DIRECTIONS FOR THIS TASK:
Return the run of lines below that opens with the line containing "End Tristate." and closes with the line containing "Abbreviation TextRange := TextRange.t.", keeping each one exact.

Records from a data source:

(* ===== verification/CoreTypes.v ===== *)
(** * CoreTypes: small types of ts-core ([Tristate] of tristate.rs, [TextRange] of text.rs) *)
From S2P Require Import Prelude.

Module Tristate.
Inductive t := TSUnknown | TSFalse | TSTrue.
#[global] Instance t_eq_dec : EqDecision t.
Proof. solve_decision. Defined.
Definition is_true (v : t) : bool := bool_decide (v = TSTrue).
Definition is_false (v : t) : bool := bool_decide (v = TSFalse).
Definition is_true_or_unknown (v : t) : bool := bool_decide (v = TSTrue) || bool_decide (v = TSUnknown).
Definition is_false_or_unknown (v : t) : bool := bool_decide (v = TSFalse) || bool_decide (v = TSUnknown).
Definition is_unknown (v : t) : bool := bool_decide (v = TSUnknown).
End Tristate.
Abbreviation Tristate := Tristate.t.
Export Tristate(TSUnknown, TSFalse, TSTrue).

Module TextRange.
Record t := new { pos : Z; end_ : Z }.
#[global] Instance t_eq_dec : EqDecision t.
Proof. solve_decision. Defined.
End TextRange.
Abbreviation TextRange := TextRange.t.
Definition undefined_text_range : TextRange := TextRange.new (-1) (-1).

(** ** Actions and flags *)
Module RuleAction.
Definition NONE : Z := 0.
Definition STOP_PROCESSING_SPACE_ACTIONS : Z := 1.
Definition STOP_PROCESSING_TOKEN_ACTIONS : Z := 2.
Definition INSERT_SPACE : Z := 4.
Definition INSERT_NEW_LINE : Z := 8.
Definition DELETE_SPACE : Z := 16.
Definition DELETE_TOKEN : Z := 32.
Definition INSERT_TRAILING_SEMICOLON : Z := 64.
Definition STOP_ACTION : Z := Z.lor STOP_PROCESSING_SPACE_ACTIONS STOP_PROCESSING_TOKEN_ACTIONS.
Definition MODIFY_SPACE_ACTION : Z := Z.lor (Z.lor INSERT_SPACE INSERT_NEW_LINE) DELETE_SPACE.
Definition MODIFY_TOKEN_ACTION : Z := Z.lor DELETE_TOKEN INSERT_TRAILING_SEMICOLON.
End RuleAction.

Module RuleFlags.
Inductive t := None | CanDeleteNewLines.
Definition NONE : t := None.
Definition CAN_DELETE_NEW_LINES : t := CanDeleteNewLines.
End RuleFlags.

(** ** Rules *)
Record TokenRange := mkRange { tokens : list Kind; is_specific : bool }.

(** [context: Vec<ContextPredicate>] is empty in every rule the program builds: the predicates are given by name. *)
Record RuleImpl := mkRule {
  debug_name : string;
  context_names : list string;
  action : Z;
  flags : RuleFlags.t;
}.

Record RuleSpec := mkSpec {
  left_token_range : TokenRange;
  right_token_range : TokenRange;
  rule : RuleImpl;
}.

Definition token_range_from (tokens : list Kind) : TokenRange := mkRange tokens true.
Definition token_range_from_ex (prefix tokens : list Kind) : TokenRange := mkRange (prefix ++ tokens) true.
Definition token_range_from_range (start end_ : Kind) : TokenRange := token_range_from (kinds_from_to start end_).
Definition kind (token : Kind) : TokenRange := token_range_from [token].
Definition range (tokens : list Kind) : TokenRange := token_range_from tokens.

Import Kind.
#[local] Open Scope string_scope.
#[local] Open Scope list_scope.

SOLUTION:
End Tristate.
Abbreviation Tristate := Tristate.t.
Export Tristate(TSUnknown, TSFalse, TSTrue).

Module TextRange.
Record t := new { pos : Z; end_ : Z }.
#[global] Instance t_eq_dec : EqDecision t.
Proof. solve_decision. Defined.
End TextRange.
Abbreviation TextRange := TextRange.t.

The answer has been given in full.